Unfortunately, the SUD treatment and health care ecosystem in the United States has been slow to adopt this untapped workforce with full vigor. Our current peer recovery support certification across the United States is a patchwork of state-level rules and regulations which aren’t necessarily consistent with what professional literature has suggested in terms of striving for this consistency. For instance, in June of 2023, SAMHSA released its National Model Standards for Peer Support Certification. These guidelines were developed in an effort to support President Biden’s 2022 strategy to address our nation’s mental health crisis through “the development and implementation of a national certification program for mental health peer specialists.” Essentially, the national model standards for peer support certification foster:
- a promotion of quality and consistency across peer services
- an erosion of barriers to expanding the peer workforce
- a deep appreciation of and guidance from the peer workforce
- a leveraging of existing practices utilized by state certification entities
As with any semblance of cohesion around health care activity and professional contribution, there will be a varying degree of interpretation with respect to how these types of guidelines impact service delivery.

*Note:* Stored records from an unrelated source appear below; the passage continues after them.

(* ===== verification/MqNotify.v ===== *)
(** * Being notified of messages

    Model of the programs src/IPC/unpv22e/pxmsg/mqnotifysig1.c to mqnotifysig5.c and
    mqnotifythread1.c, which read a Posix message queue when mq_notify() tells them that
    a message has come.  The kernel's part is what is documented: a registration is used
    up by the first message that comes to an empty queue while nobody is blocked in
    mq_receive(), and it raises the signal.  Signals, messages and the statements of the
    program interleave as they like; a message is queued at any position, whatever its
    priority.  Select() begins again when a signal interrupts it. *)

From S2P Require Import Prelude.

Inductive variant := Sig1 | Sig2 | Sig3 | Sig4 | Sig5.

(** Before which statement the program is.  [PBlock] is line 36 of mqnotifysig2.c,
    [PTest] the test of line 37, [PSuspend] before sigsuspend() and [PSleep] inside it,
    [PReset] line 39; [PSigwait] is line 32 of
    mqnotifysig4.c, [PSelect] and [PRead] are lines 37 and 40 of mqnotifysig5.c, [PPause]
    is line 28 of mqnotifysig1.c, whose handler is [PNotify] and [PReceive]. *)
Inductive pc := PBlock | PTest | PSuspend | PSleep | PReset | PUnblock | PSigwait | PSelect | PRead | PPause | PNotify | PReceive | PQuit.

#[export] Instance variant_dec : EqDecision variant.
Proof. solve_decision. Defined.
#[export] Instance pc_dec : EqDecision pc.
Proof. solve_decision. Defined.

Record state := St {
  queue : list Z; registered : bool; pending : bool;      (* the kernel's *)
  mqflag : bool; pipefd : nat; at_ : pc;
  readed : list Z; arrived : list Z }.

Section Program.
Context (v : variant).

(** mq_receive() on a queue opened without O_NONBLOCK. *)
Definition blocking : bool := match v with Sig1 | Sig2 => true | _ => false end.

Definition start : pc := match v with Sig1 => PPause | Sig2 | Sig3 => PBlock | Sig4 => PSigwait | Sig5 => PSelect end.
(** After the first Mq_notify(). *)
Definition init (waiting : list Z) : state := St waiting true false false 0 start [] waiting.

Definition go (s : state) (p : pc) : state :=
  St (queue s) (registered s) (pending s) (mqflag s) (pipefd s) p (readed s) (arrived s).

(** Mq_notify(): EBUSY ends the program. *)
Definition Mq_notify (s : state) : option state :=
  if registered s then Some (go s PQuit)
  else Some (St (queue s) true (pending s) (mqflag s) (pipefd s) PReceive (readed s) (arrived s)).

(** Mq_receive(), then on to [p]: it waits for a message. *)
Definition Mq_receive (p : pc) (s : state) : option state :=
  match queue s with
  | m :: q => Some (St q (registered s) (pending s) (mqflag s) (pipefd s) p (readed s ++ [m]) (arrived s))
  | [] => None
  end.
(** One turn of while ( (n = mq_receive(...)) >= 0), then on to [p]. *)
Definition receive_loop (p : pc) (s : state) : option state :=
  match queue s with
  | m :: q => Some (St q (registered s) (pending s) (mqflag s) (pipefd s) PReceive (readed s ++ [m]) (arrived s))
  | [] => Some (go s p)
  end.

(** while (mqflag == 0) sigsuspend(&zeromask); mqflag = 0: the test and the call of
    sigsuspend() are two steps, which only the mask keeps together. *)
Definition test_flag (s : state) : state := go s (if mqflag s then PReset else PSuspend).
Definition reset_flag (s : state) : state :=
  St (queue s) (registered s) (pending s) false (pipefd s) PNotify (readed s) (arrived s).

A myriad of state and federal policies, programs, and an extremely complex set of reimbursement methodologies need to be navigated. Do peer recovery support services lend themselves well to an already broken emphasis on fee-for-service (FFS) payments? Perhaps a sounder approach would be movement toward alternative payment models which recognize the fluidity of peer recovery support, and how it unfolds at the service delivery level. Also, are we doing enough to encourage diversity within the peer recovery support workforce? How do we improve peer recovery support pipelines which will resonate with the Black, Indigenous, People of Color (BIPOC) community?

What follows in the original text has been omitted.